A
ese quiebro inconfundible de su voz, ruiseñor y seise,
malvavisco y almoraduj, unos le llaman trino; otros,
quejío; pellizquito loreño o jipío algunos. Hace mucho que
a ese repeluco inconfundible de darle una media verónica
al acorde del alma de una canción le tengo puesto el
nombre de Gracia Montes. Desde que la vi debutar en el San
Fernando con el último gran espectáculo de la canción
andaluza, y el apagado teatro se venía abajo con el camino
de Santiago que su voz encendía, ay, cógeme, cógeme, con
las estrellitas de la lumbre de tu cigarro. Y hasta a don
José Montoto y González de la Hoyuela se le encendía solo
el sonotone de su pajarita de papel cuando Gracia cantaba:
Y apunta el jipío,
que yo soy de Lora,
de Lora del Río...
Montoto, hermano mayor de
Setefilla, escribía sus pajaritas de papel con las alas
negras de su corbata de lazo y cuando nos dejó, le legó
esas jaulas loreñas a la voz de naranjal y huerto de
Gracia Montes. Para que siguiera haciendo volar las
pajaritas del papel de coplas. Alegrándonos las pajarillas
con su voz. Y así un día y otro día, junto a la ría y la
mar, junto a la ribera y a la cuesta del Montón de Trigo,
delicada Niña de Punta Umbría en la distante soledad de su
señorío del barrio de Los Remedios.
Eso: una señora. Cuando
otras vendieron hasta la partida de nacimiento de un
mariquita azúcar que vivía puerta con puerta en la sala y
alcoba del corral donde nacieron, Gracia Montes fue
siempre la gran señora de sus silencios. Del dolor de los
silencios de amor de su vida. Nunca esclava de nadie ni de
nada. La otra cara de la manoseada moneda de las que
llamaron folklóricas. Gracia no es una folklórica: es una
gran señora que tiene un cortijo de bellezas sonoras por
la parte de Lora del Río. Señora de escudo y renta,
soltera y sin un amor, en su piso de Los Remedios.
La delicadeza. Siempre me
llamó la atención su delicadeza. En el vientre de mi madre
escuché a Mari Paz, y por eso se me quedó tan hondo
grabada esta placa de la delicadeza de la copla: dónde va
el real mozo, dónde va con su capa de seda; a la vera del
agua hay un barco de vela que es de miel y canela, de
plata y cristal. Vente tú, mi morena, vente Gracia Montes,
que vamos a ver en el río, en tu río de Lora, ese barco de
guerra de Mari Paz que evoco en tu voz cuando la escucho.
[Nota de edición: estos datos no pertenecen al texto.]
(** X9.  When the file is missing, the [main] of the machine-learning
    script does not return: [load_and_prepare_data] hands back two values
    where [main] unpacks four, so after the two heading lines and the
    file-not-found line it raises [ValueError], before its [if X is None]
    guard is reached. *)
Theorem missing_file_ml_raises `{Ambient} (frame : Type)
    (read_csv : list row -> frame + py_error) (prepared : Type)
    (prepare : frame -> (prepared * prepared * prepared * prepared) + py_error)
    (rest : py_value prepared -> py_value prepared -> py_value prepared ->
            py_value prepared -> Py world unit)
    (w : world) :
  files w !! "antibacterial_data.csv" = None ->
  ml_main frame read_csv prepared prepare rest w =
  (inr (ValueError "not enough values to unpack (expected 4, got 2)"),
   {| np_rng := np_rng w; py_rng := py_rng w; clock := clock w; files := files w;
      stdout := (stdout w ++
                 [ "MACHINE LEARNING ANALYSIS";
                   "==================================================";
                   "Data file not found. Please run data_generator.py first." ])%list |}).
Proof.
  intros Hmissing.
  unfold ml_main, load_and_prepare_data, py_bind, try_read_csv, w_print, py_ret.
  cbn [files stdout np_rng py_rng clock]. rewrite Hmissing.
  cbn [files stdout np_rng py_rng clock unpack4 length Nat.ltb Nat.leb py_raise].
  rewrite <- !app_assoc. reflexivity.
Qed.

(** X9 in the world with no file at all. *)
Lemma missing_file_ml_raises_witness :
  files (stub_world 0 1 0) !! "antibacterial_data.csv" = None /\
  ml_main unit (fun _ => inl tt) unit (fun _ => inl (tt, tt, tt, tt))
    (fun _ _ _ _ => py_ret tt) (stub_world 0 1 0) =
  (inr (ValueError "not enough values to unpack (expected 4, got 2)"),
   {| np_rng := np_rng (stub_world 0 1 0); py_rng := py_rng (stub_world 0 1 0);
      clock := clock (stub_world 0 1 0); files := files (stub_world 0 1 0);
      stdout := (stdout (stub_world 0 1 0) ++
                 [ "MACHINE LEARNING ANALYSIS";
                   "==================================================";
                   "Data file not found. Please run data_generator.py first." ])%list |}).
Proof.
  assert (files (stub_world 0 1 0) !! "antibacterial_data.csv" = None) as Hmissing
    by reflexivity.
  split; [exact Hmissing|].
  exact (missing_file_ml_raises unit (fun _ => inl tt) unit
           (fun _ => inl (tt, tt, tt, tt)) (fun _ _ _ _ => py_ret tt)
           (stub_world 0 1 0) Hmissing).
Defined.

(** ** The pipeline driver *)

Lemma dict_set_fresh {V} key (value : V) d :
  key ∉ d.*1 -> dict_set key value d = (d ++ [(key, value)])%list.
Proof.
  induction d as [|[k v] d IH]; intros Hfresh; [reflexivity|].
  cbn [dict_set]. rewrite fmap_cons in Hfresh. apply not_elem_of_cons in Hfresh as [Hne Hfresh].
  destruct (decide (k = key)) as [->|_]; [now destruct Hne|].
  now rewrite IH.
Qed.

Section DriverFacts.
Context `{Processes}.

Lemma py_for_print (lines : list string) (sh : shell) :
  py_for lines sh_print sh =
  (inl tt, {| procs := procs sh; console := (console sh ++ lines)%list |}).
Proof.
  revert sh. induction lines as [|line lines IH]; intros sh.
  - cbn. rewrite app_nil_r. now destruct sh.
  - cbn [py_for]. unfold py_bind, sh_print at 1. rewrite IH. cbn [procs console].
    now rewrite <- app_assoc.
Qed.

Lemma py_for_print_fmap {X} (f : X -> string) (xs : list X) (sh : shell) :
  py_for xs (fun x => sh_print (f x)) sh =
  (inl tt, {| procs := procs sh; console := (console sh ++ (f <$> xs))%list |}).
Proof.
  revert sh. induction xs as [|x xs IH]; intros sh.
  - cbn. rewrite app_nil_r. now destruct sh.
  - cbn [py_for]. unfold py_bind, sh_print at 1. rewrite IH. cbn [procs console].
    now rewrite fmap_cons, <- app_assoc.
Qed.

(** [run_script] returns whether the run completed with return code 0,
    after printing four lines. *)
Lemma run_script_spec script description (sh : shell) :
  exists lines,
    run_script script description sh =
    (inl (succeeded (subprocess_run script (procs sh)).1),
     {| procs := (subprocess_run script (procs sh)).2;
        console := (console sh ++ lines)%list |}).
Proof.
  unfold run_script, py_bind, sh_print, sh_run. cbn [procs console].
  destruct (subprocess_run script (procs sh)) as [[rc|msg] p]; cbn [fst snd succeeded].
  - destruct (decide (rc = 0)) as [Hrc|Hrc].
    + rewrite (bool_decide_eq_true_2 _ Hrc). unfold py_ret. cbn [procs console].
      eexists. rewrite <- !app_assoc. reflexivity.
    + rewrite (bool_decide_eq_false_2 _ Hrc). unfold py_ret. cbn [procs console].
      eexists. rewrite <- !app_assoc. reflexivity.
  - unfold py_ret. cbn [procs console].
    eexists. rewrite <- !app_assoc. reflexivity.
Qed.

Lemma length_run_results scripts (p : proc_state) :
  length (run_results scripts p).1 = length scripts.
Proof.
  revert p. induction scripts as [|script scripts IH]; intros p; [reflexivity|].
  cbn [run_results]. destruct (subprocess_run script p) as [r p1].
  specialize (IH p1). destruct (run_results scripts p1) as [rs p2].
  cbn in *. now rewrite IH.
Qed.

(** The loop runs every step, whatever fails, and records under each
    description whether its script succeeded. *)
Lemma run_steps_spec steps :
  forall results (sh : shell),
    NoDup (steps.*2) ->
    (forall d, d ∈ steps.*2 -> d ∉ results.*1) ->
    exists log,
      run_steps steps results sh =
      (inl (results ++ zip (steps.*2)
                         (succeeded <$> (run_results (steps.*1) (procs sh)).1))%list,
       {| procs := (run_results (steps.*1) (procs sh)).2;
          console := (console sh ++ log)%list |}).
Proof.
  induction steps as [|[script description] steps IH]; intros results sh Hnd Hfresh.
  - exists []. cbn. rewrite !app_nil_r. now destruct sh.
  - rewrite fmap_cons in Hnd. apply NoDup_cons in Hnd as [Hnotin Hnd].
    cbn [run_steps]. unfold py_bind at 1.
    destruct (run_script_spec script description sh) as [lines ->].
    rewrite dict_set_fresh by (apply Hfresh; rewrite fmap_cons; apply list_elem_of_here).
    set (r := (subprocess_run script (procs sh)).1).
    set (p1 := (subprocess_run script (procs sh)).2).
    set (warning := if succeeded r then _ else _).
    assert (exists more,
              warning {| procs := p1; console := (console sh ++ lines)%list |} =
              (inl tt, {| procs := p1; console := (console sh ++ lines ++ more)%list |}))
      as [more Hwarning].
    { subst warning. destruct (succeeded r).
      - exists []. unfold py_ret. now rewrite app_nil_r.
      - eexists [_]. unfold sh_print. cbn [procs console].
        now rewrite <- app_assoc. }
    unfold py_bind. rewrite Hwarning.
    destruct (IH (results ++ [(description, succeeded r)])%list
                {| procs := p1; console := (console sh ++ lines ++ more)%list |} Hnd)
      as [log ->].
    { intros d Hd. rewrite fmap_app, not_elem_of_app. split.
      - apply Hfresh. rewrite fmap_cons. now apply list_elem_of_further.
      - cbn. intros Hin. apply list_elem_of_singleton in Hin as ->. contradiction. }
    exists (lines ++ more ++ log)%list. cbn [procs console].
    rewrite !fmap_cons. cbn [fst snd run_results].
    fold r p1. destruct (subprocess_run script (procs sh)) as [r' p1'] eqn:Hrun.
    subst r p1. cbn [fst snd].
    destruct (run_results steps.*1 p1') as [rs p2]. cbn [fst snd fmap zip].
    rewrite fmap_cons. cbn [zip zip_with]. rewrite <- !app_assoc. reflexivity.
Qed.

Lemma count_true_zip (descs : list string) (bs : list bool) :
  length descs = length bs ->
  count_true (zip descs bs) = length (filter (fun b => b = true) bs).
Proof.
  unfold count_true. revert bs.
  induction descs as [|d descs IH]; intros [|b bs] Hlen; try discriminate;
    [reflexivity|].
  cbn [zip zip_with]. rewrite !filter_cons. cbn [snd].
  injection Hlen as Hlen. specialize (IH bs Hlen).
  destruct (decide (b = true)); cbn [length]; now rewrite IH.
Qed.

End DriverFacts.

Lemma string_app_assoc (a b c : string) :
  ((a ++ b) ++ c = a ++ (b ++ c))%string.
Proof.
  induction a as [|ch a IH]; [reflexivity|].
  change (String ch ((a ++ b) ++ c) = String ch (a ++ (b ++ c)))%string.
  now f_equal.
Qed.

Lemma percent_of_five s :
  (s <= 5)%nat -> percent_1f s 5 = (string_of_nat (20 * s) ++ ".0")%string.
Proof.
  intros Hs.
  destruct s as [|[|[|[|[|[|s]]]]]]; try (vm_compute; reflexivity). lia.
Qed.

Lemma filter_succeeded_fmap `{Processes} (rs : list run_result) :
  length (filter (fun b => b = true) (succeeded <$> rs)) =
  length (filter (fun r => succeeded r = true) rs).
Proof.
  induction rs as [|r rs IH]; [reflexivity|].
  rewrite fmap_cons, !filter_cons.
  destruct (decide (succeeded r = true)); cbn [length]; now rewrite IH.
Qed.

Lemma print_statuses_spec `{Processes} results (sh : shell) :
  print_statuses results sh =
  (inl tt,
   {| procs := procs sh;
      console := (console sh ++
                  ((fun kv : string * bool =>
                      ljust30 kv.1 ++ " " ++
                      (if kv.2 then "✅ SUCCESS" else "❌ FAILED"))%string
                   <$> results))%list |}).
Proof.
  unfold print_statuses. revert sh.
  induction results as [|[step success] results IH]; intros sh.
  - cbn. rewrite app_nil_r. now destruct sh.
  - cbn [py_for]. unfold py_bind, sh_print at 1. rewrite IH. cbn [procs console fst snd].
    now rewrite fmap_cons, <- app_assoc.
Qed.

(** What [main] does, all at once. *)
Lemma pipeline_main_spec `{Processes} (sh : shell) :
  let rs := (run_results (analysis_steps.*1) (procs sh)).1 in
  let successes := length (filter (fun r => succeeded r = true) rs) in
  exists log,
    pipeline_main sh =
    (inl tt,
     {| procs := (run_results (analysis_steps.*1) (procs sh)).2;
        console :=
          (console sh ++ log ++
           zip_with (fun (step : string * string) r =>
                       ljust30 step.2 ++ " " ++
                       (if succeeded r then "✅ SUCCESS" else "❌ FAILED"))%string
                    analysis_steps rs ++
           [ (newline ++ "Overall Success Rate: " ++ string_of_nat successes
              ++ "/5 (" ++ string_of_nat (20 * successes) ++ ".0%)")%string ] ++
           (if decide (successes = 5%nat) then
              [ (newline ++ "🎉 Complete analysis pipeline executed successfully!")%string;
                (newline ++ "Generated files:")%string;
                "📊 Data: antibacterial_data.csv";
                "📈 Visualizations: *.png files";
                "📋 HTML Report: antibacterial_analysis_report.html";
                "📄 Summary: analysis_summary.txt";
                (newline ++ "💡 Open the HTML report in your browser for the complete analysis!")%string ]
            else
              [ (newline ++ "⚠️  Pipeline completed with "
                 ++ string_of_nat (5 - successes) ++ " failed step(s).")%string;
                "Check the error messages above for troubleshooting." ]))%list |}).
Proof.
  intros rs successes.
  pose proof (length_run_results (analysis_steps.*1) (procs sh)) as Hlen.
  fold rs in Hlen. change (length analysis_steps.*1) with 5%nat in Hlen.
  assert (rs = (run_results (analysis_steps.*1) (procs sh)).1) as Hrs by reflexivity.
  clearbody rs.
  assert (successes = length (filter (fun r => succeeded r = true) rs)) as Hsuccesses
    by reflexivity.
  clearbody successes.
  assert (successes <= 5)%nat as Hle.
  { rewrite Hsuccesses, <- Hlen. apply length_filter. }
  unfold pipeline_main. unfold py_bind at 1. rewrite py_for_print.
  set (sh1 := {| procs := procs sh; console := _ |}).
  destruct (run_steps_spec analysis_steps [] sh1) as [log Hsteps].
  { refine (bool_decide_unpack _ _). vm_compute. exact I. }
  { intros d _. apply not_elem_of_nil. }
  unfold py_bind at 1. rewrite Hsteps. cbn [app procs console sh1].
  rewrite <- Hrs.
  set (results := zip analysis_steps.*2 (succeeded <$> rs)).
  unfold py_bind at 1. rewrite py_for_print. cbn [procs console].
  unfold py_bind at 1. rewrite print_statuses_spec. cbn [procs console].
  assert (length results = 5%nat) as Hresults.
  { subst results. rewrite length_zip_with, !length_fmap, Hlen. reflexivity. }
  assert (count_true results = successes) as Hcount.
  { subst results. rewrite Hsuccesses, count_true_zip.
    - apply filter_succeeded_fmap.
    - now rewrite !length_fmap, Hlen. }
  assert (((fun kv : string * bool =>
              ljust30 kv.1 ++ " " ++ (if kv.2 then "✅ SUCCESS" else "❌ FAILED"))%string
           <$> results) =
          zip_with (fun (step : string * string) r =>
                      ljust30 step.2 ++ " " ++
                      (if succeeded r then "✅ SUCCESS" else "❌ FAILED"))%string
                   analysis_steps rs) as Hstatuses.
  { subst results. clear -Hlen.
    destruct rs as [|r1 [|r2 [|r3 [|r4 [|r5 [|r6 rs]]]]]]; try discriminate.
    reflexivity. }
  unfold print_outcome. rewrite Hresults, Hcount.
  destruct (decide (5%nat = 0%nat)) as [?|_]; [discriminate|].
  unfold py_bind, sh_print at 1. cbn [procs console].
  rewrite (percent_of_five successes Hle), Hstatuses.
  exists (([ "ANTIBACTERIAL ACTIVITY ANALYSIS - COMPLETE PIPELINE";
             string_repeat "=" 60;
             "This script will run the complete analysis pipeline:";
             "1. Generate synthetic data";
             "2. Perform statistical analysis";
             "3. Create visualizations";
             "4. Run machine learning analysis";
             "5. Generate comprehensive report";
             "" ] ++ log) ++
          [ (newline ++ string_repeat "=" 60)%string;
            "ANALYSIS PIPELINE SUMMARY";
            string_repeat "=" 60 ])%list.
  rewrite (string_app_assoc (string_of_nat (20 * successes)) ".0" "%)").
  destruct (decide (successes = 5%nat)) as [Hall|Hsome];
    rewrite py_for_print; cbn [procs console];
    rewrite <- !app_assoc; reflexivity.
Qed.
La misma delicadeza, la misma ternura, que si tiene algo
agrio es únicamente el apellido de Maruja Limón, Maruja
Limón, Maruja Limón.
Eres, Gracia Montes, Gracia
Río, Gracia Puente, Gracia Lora, la penúltima de las
últimas de peina y volante. No, no cantes lo de Rafael de
León y Juan Solano: de las de peina y volantes vais
quedando muchísimas. Con todas las ganas de vivir del
mundo. Vi la otra tarde en su casa de La Moraleja a Rocío,
y no veas lo que nos queda de peina y volantes y poderío
en Chipiona. No te he visitado en el hospital, Gracia
Montes, Gracia Río, Gracia Lora, pero conozco de siempre
tus ganas de vivir, tú que grabaste hace poco «La falsa
monea», donde se hizo verdad tanta belleza, resellada en
la ceca de la hermosura de tu voz como un real de a ocho
que sólo puede cambiarlo quien lo tiene.
Arriba esa voz, Gracia
Montes. Sé que en cuantito leas esta copla en prosa que te
prescribo en una receta que me ha prestado la hija del
Doctor Lasida, tu voz se pondrá en pie, encarnación de la
cal de Setefilla sobre las breñas. Víctor setefillero de
la vida, enmarcado en la plata de tu disco que escucho
mientras escribo, donde el supremo jipío de tu voz le pone
un par al quiebro a la pena, continua romería loreña de tu
elegancia de gran señora. Pues sabes, Gracia, que si el
río Guadalquivir pasa por Lora, pasa por Lora, Lora del
Río, es sólo porque está deseandito volver a escuchar
cuanto antes el malvavisco de tu voz.